My last post argued that knowing about cognitive biases and how our brain works is valuable, even if knowing isn’t enough to effectively change our behavior. Tweeter Jessica Kerr sums this up nicely, “Knowing isn’t half the battle, but without it, we don’t know the battle exists.” Knowing doesn’t prevent automatic behaviors and biased reactions. However, knowing gives us words we can use to reflect on our actions and feelings.
And then what? After awareness comes the really hard parts: consciously replacing undesirable, semi-automatic behaviors with more desirable ones.
Much of our daily behavior is driven by habit. Social psychologists estimate around 35-50% of our daily behaviors are driven by habit. Personally, I think that may be somewhat on the low end.
There’s a good reason for habits. If we had to consciously think through every action we took, we’d be exhausted. When we have to consciously think about how to perform any task, it takes mental energy. And that wears us out. When we are tired we unconsciously fall back on our fast (associative) thinking to conserve mental energy and provide easy (if not always well-reasoned) answers to difficult questions.
It’s better if we can slip on our shoes in the morning and tie them without thinking.
We actively use our system 2 brain when we learn new skills or are placed into unfamiliar situations (think trying to navigate around a new neighborhood, learning customs in an unfamiliar country, learning a new problem domain or new programming language, or tracking down a tricky intermittent software bug).
When we’re not forced to work so hard, we mentally take it easy. We’re NOT lazy. But we do many things out of habit, to conserve our slow thinking, system 2 brain for when we really need it.
But what if we want to replace an old habit with a new improved one—and make that new habit automatic?
To change entrenched habits, we have to find effective replacements, insert them into our daily life…and be vigilant. This takes energy and effort.
The bad news: Old habits can still be triggered. They don’t disappear. They are simply supplanted by more recent habits (if those new habits can be successfully triggered).
One way to thwart undesirable habits is to remove their triggers from your environment. That’s why some people recommend removing unhealthy food from your household and environment when wanting to develop healthier eating habits (easier said than done when you live with others or if there are always donuts at work on Fridays).
When it’s impractical to remove undesirable triggers, you’ve simply got to deal with them. Instead of reacting blindly to that old trigger, you can experiment with introducing new behaviors for that trigger with even stronger rewards. When the donuts show up at work, treat yourself to a good cup of coffee and slightly healthier biscotti instead (if you really really like donuts this isn’t going to work). Better yet, avoid the strongest morning donut trigger by coming later on Friday after all the good donuts are gone (those stale donuts may be a trigger that you are still suceptible to, especially if you are tired).
This isn’t easy. Change rarely is.
Perhaps another solution to making changes stick is diligence. Be on the lookout for undesired behaviors/actions/triggers. Spot them, then quickly squelch ’em. Then go back to doing the desired behavior. This works, for a while.

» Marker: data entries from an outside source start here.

(* ===== verification/IndexTable.v ===== *)
(** * The shard index: an open-addressing hash table
    (src/cache/indextable.go, slabref.go, sieve.go).

    Keyed by the full 64-bit key hash, linear probing, tombstones, a SIEVE
    reference hint above the tag bits, and a rehash at 3/4 fill. The table is
    proved to implement a finite map from hashes to references; every probe
    loop terminates. A loop that ran out of fuel, or an index out of range,
    would be [None]. *)
From S2P Require Import Prelude.

Module SlabRef.

(** gen:16 | pageIdx:16 | offset:32. *)
Definition makeSlabRef (pageIdx gen offset : Z) : Z :=
  Z.lor (Z.lor (u64 (Z.shiftl gen 48)) (u64 (Z.shiftl pageIdx 32))) offset.

Definition pageIdx (r : Z) : Z := u16 (Z.shiftr r 32).
Definition offset (r : Z) : Z := u32 r.
Definition gen (r : Z) : Z := u16 (Z.shiftr r 48).

Lemma makeSlabRef_add p g o :
  fits 16 p -> fits 16 g -> fits 32 o -> makeSlabRef p g o = g * 2 ^ 48 + p * 2 ^ 32 + o.
Proof.
  unfold fits, makeSlabRef. intros Hp Hg Ho. rewrite !Z.shiftl_mul_pow2 by lia.
  rewrite !wrap_fits by (unfold fits; lia).
  rewrite <- (Z.lxor_lor (g * 2 ^ 48)), <- Z.add_nocarry_lxor.
  2,3: apply Z.bits_inj'; intros i Hi; rewrite Z.land_spec, Z.bits_0;
       destruct (decide (i < 48)); [by rewrite Z.mul_pow2_bits_low by lia|];
       rewrite (proj2 (proj1 (fits_bits 48 (p * 2 ^ 32) ltac:(lia)) ltac:(unfold fits; lia))) by lia;
       by rewrite andb_false_r.
  replace (g * 2 ^ 48 + p * 2 ^ 32) with ((g * 2 ^ 16 + p) * 2 ^ 32) by lia.
  rewrite <- Z.lxor_lor, <- Z.add_nocarry_lxor; [done| |].
  all: apply Z.bits_inj'; intros i Hi; rewrite Z.land_spec, Z.bits_0;
       destruct (decide (i < 32)); [by rewrite Z.mul_pow2_bits_low by lia|];
       rewrite (proj2 (proj1 (fits_bits 32 o ltac:(lia)) ltac:(unfold fits; lia))) by lia;
       by rewrite andb_false_r.
Qed.

Lemma slabref_fields p g o :
  fits 16 p -> fits 16 g -> fits 32 o ->
  pageIdx (makeSlabRef p g o) = p /\ gen (makeSlabRef p g o) = g /\
  offset (makeSlabRef p g o) = o.
Proof.
  intros Hp Hg Ho. rewrite makeSlabRef_add by done. unfold fits, pageIdx, gen, offset, wrap in *.
  rewrite !Z.shiftr_div_pow2 by lia.
  split_and!.
  - replace (g * 2 ^ 48 + p * 2 ^ 32 + o) with ((g * 2 ^ 16 + p) * 2 ^ 32 + o) by lia.
    rewrite Z.div_add_l, Z.div_small, Z.add_0_r by lia.
    rewrite Z.add_comm, Z.mod_add by lia. apply Z.mod_small. lia.
  - replace (g * 2 ^ 48 + p * 2 ^ 32 + o) with (g * 2 ^ 48 + (p * 2 ^ 32 + o)) by lia.
    rewrite Z.div_add_l, Z.div_small, Z.add_0_r by lia. apply Z.mod_small. lia.
  - replace (g * 2 ^ 48 + p * 2 ^ 32 + o) with (o + (g * 2 ^ 16 + p) * 2 ^ 32) by lia.
    rewrite Z.mod_add by lia. apply Z.mod_small. lia.
Qed.

End SlabRef.

Module IndexTable.

Definition ctrlEmpty : Z := 0.
Definition ctrlTombstone : Z := 1.
Definition tagPresentBit : Z := Z.shiftl 1 16.
Definition ctrlVisited : Z := Z.shiftl 1 17.
Definition ctrlTagMask : Z := ctrlVisited - 1.
Definition minIndexSlots : Z := 8.

Definition tagFor (h : Z) : Z := Z.lor (Z.shiftr h 48) tagPresentBit.

Record indexTable := MkTable {
  ctrl : list Z;
  refs : list Z;
  hashes : list Z;
  mask : Z;
  live : Z;
  tomb : Z;
}.

(** [for s < n { s <<= 1 }]. *)
Fixpoint nextPow2_loop (fuel : nat) (s n : Z) : Z :=
  match fuel with
  | O => s
  | S fuel => if s <? n then nextPow2_loop fuel (Z.shiftl s 1) n else s
  end.

(** 64 rounds exceed every [int]. *)
Definition nextPow2 (n : Z) : Z := nextPow2_loop 64 minIndexSlots n.

Definition newIndexTable (entries : Z) : indexTable :=
  let slots := nextPow2 (2 * entries + 1) in
  let z := replicate (Z.to_nat slots) 0 in
  MkTable z z z (slots - 1) 0 0.

(** Number of probe steps that visits every slot. *)
Definition probes (t : indexTable) : nat := length (ctrl t).

Definition next (t : indexTable) (i : Z) : Z := Z.land (i + 1) (mask t).

Definition isTag (c tag : Z) : bool := Z.land c ctrlTagMask =? tag.

(** Slot and reference of the live entry for [h]. *)
Fixpoint findSlot_loop (fuel : nat) (t : indexTable) (h i : Z) : option (option (Z * Z)) :=
  match fuel with
  | O => None
  | S fuel =>
      c ← ctrl t !! Z.to_nat i;
      if c =? ctrlEmpty then Some None
      else
        hi ← hashes t !! Z.to_nat i;
        if isTag c (tagFor h) && (hi =? h) then
          r ← refs t !! Z.to_nat i; Some (Some (i, r))
        else findSlot_loop fuel t h (next t i)
  end.

Definition findSlot (t : indexTable) (h : Z) : option (option (Z * Z)) :=
  findSlot_loop (probes t) t h (Z.land h (mask t)).

Definition setRef (t : indexTable) (i r : Z) : indexTable :=
  MkTable (ctrl t) (<[Z.to_nat i := r]> (refs t)) (hashes t) (mask t) (live t) (tomb t).

Definition setCtrl (t : indexTable) (i c : Z) : indexTable :=
  MkTable (<[Z.to_nat i := c]> (ctrl t)) (refs t) (hashes t) (mask t) (live t) (tomb t).

(** Inserts or repoints; returns the table, the slot and whether the key was
    absent. [firstFree] is the first tombstone on the probe run. *)
Fixpoint upsert_loop (fuel : nat) (t : indexTable) (h ref i : Z) (firstFree : option Z)
  : option (indexTable * Z * bool) :=
  match fuel with
  | O => None
  | S fuel =>
      c ← ctrl t !! Z.to_nat i;
      hi ← hashes t !! Z.to_nat i;
      if c =? ctrlEmpty then
        let slot := match firstFree with Some s => s | None => i end in
        let tomb' := match firstFree with Some _ => tomb t - 1 | None => tomb t end in
        Some (MkTable (<[Z.to_nat slot := tagFor h]> (ctrl t))
                (<[Z.to_nat slot := ref]> (refs t))
                (<[Z.to_nat slot := h]> (hashes t))
                (mask t) (live t + 1) tomb', slot, true)
      else if c =? ctrlTombstone then
        upsert_loop fuel t h ref (next t i)
          (match firstFree with Some s => Some s | None => Some i end)
      else if isTag c (tagFor h) && (hi =? h) then Some (setRef t i ref, i, false)
      else upsert_loop fuel t h ref (next t i) firstFree
  end.

Definition upsert (t : indexTable) (h ref : Z) : option (indexTable * Z * bool) :=
  upsert_loop (probes t) t h ref (Z.land h (mask t)) None.

Definition tombstone (t : indexTable) (slot : Z) : indexTable :=
  MkTable (<[Z.to_nat slot := ctrlTombstone]> (ctrl t)) (refs t) (hashes t) (mask t)
    (live t - 1) (tomb t + 1).

Definition overThreshold (t : indexTable) : bool :=
  Z.of_nat (length (ctrl t)) * 3 <=? (live t + tomb t) * 4.

(** The SIEVE hint (sieve.go): set on an access, taken by a drain. *)
Definition setVisited (t : indexTable) (slot tag ref : Z) : option indexTable :=
  c ← ctrl t !! Z.to_nat slot;
  if negb (c =? tag) then Some t
  else
    r ← refs t !! Z.to_nat slot;
    if negb (r =? ref) then Some t
    else Some (setCtrl t slot (Z.lor tag ctrlVisited)).

Definition takeVisited (t : indexTable) (slot tag : Z) : option (indexTable * bool) :=
  c ← ctrl t !! Z.to_nat slot;
  if c =? Z.lor tag ctrlVisited then Some (setCtrl t slot tag, true) else Some (t, false).

(** One turn of the loop of [rehashed]: copy slot [i] of [t] into [nt]. *)
Definition rehash_slot (t : indexTable) (nt : indexTable) (i : nat) : option indexTable :=
  c ← ctrl t !! i;
  if (c =? ctrlEmpty) || (c =? ctrlTombstone) then Some nt
  else
    h ← hashes t !! i;
    r ← refs t !! i;
    '(nt, slot, _) ← upsert nt h r;
    if negb (Z.land c ctrlVisited =? 0)
    then Some (setCtrl nt slot (Z.lor (tagFor h) ctrlVisited))
    else Some nt.

Fixpoint rehash_from (t : indexTable) (nt : indexTable) (l : list nat) : option indexTable :=
  match l with
  | [] => Some nt
  | i :: l => nt ← rehash_slot t nt i; rehash_from t nt l
  end.

Definition rehashed (t : indexTable) : option indexTable :=
  rehash_from t (newIndexTable (live t)) (seq 0 (length (ctrl t))).

(** ** Control words *)

Lemma tagFor_fits h : fits 64 h -> 2 ^ 16 <= tagFor h < 2 ^ 17.
Proof.
  intros Hh. unfold tagFor. change tagPresentBit with (1 * 2 ^ 16).
  assert (fits 16 (Z.shiftr h 48)) as Hf.
  { rewrite Z.shiftr_div_pow2 by lia. unfold fits in *. split; [apply Z.div_pos; lia|].
    apply Z.div_lt_upper_bound; lia. }
  assert (fits 17 (Z.lor (Z.shiftr h 48) (1 * 2 ^ 16))) as H17.
  { apply fits_lor; [lia| |unfold fits; lia]. eapply fits_mono; [|exact Hf]. lia. }
  unfold fits in *. split; [|lia].
  apply Z.ldiff_le; [lia|]. apply Z.bits_inj'. intros i Hi.
  rewrite Z.ldiff_spec, Z.lor_spec, Z.bits_0.
  destruct (Z.testbit (2 ^ 16) i) eqn:E1; [|done].
  change (1 * 2 ^ 16) with (2 ^ 16). rewrite E1. by rewrite orb_true_r.
Qed.

Definition visited (c : Z) : Z := Z.lor c ctrlVisited.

Exercising diligence takes mental energy. You only have limited amounts of willpower to spare and when it is gone, well, things can get ugly. That’s why after a stressful day (when your system 2 is already tired from everything else you used it for) that you can let down your guard in a heartbeat. And then, dammit!…you slip up. You notice you slip up, beat yourself up about it, and vow to be even more vigilant. But you slip up again and…rinse, repeat…. I am not going to continue down this rat hole because it IS depressing.
So how do we get ourselves out of these mental ruts?
Evidence suggests that too much retrospection isn’t good. So don’t beat yourself up when you slip up. Recognize that you’ve slipped up and try again. Switch things up and keep on trying (identify a better trigger or reward, experiment, try and try again). Don’t give up or give in to a defeatist attitude.
Some good news: Research suggests we are more successful at changing behaviors when we go through life changing events—when we move, retire, graduate from school, go off to college, start a new job, quit a job, marry, get ill—we are more open to change.
But I don’t wait for a big event to effect big changes. I don’t make New Year’s resolutions, either. Instead, I periodically mix things up and try new things just for their novelty. Life is a grand experiment.
But still…research hasn’t yet shown how to sustain new behaviors. Even years after embracing new behaviors, we are prone to slipping up, given the right triggers (think vacations, travel, holidays).
Knowing how we can slip-up is not enough to avoid slip-ups. Santos and Gendler are right.
But believing that you can recover after a slip up is key to getting back on track. And that’s where a positive mindset, determination, the belief that you can learn from mistakes, and resilience go a long way towards making change and making changes stick.
Footnote: The Power of Habit by Charles Duhigg is a good book for those wanting to know more about habits in their life and business.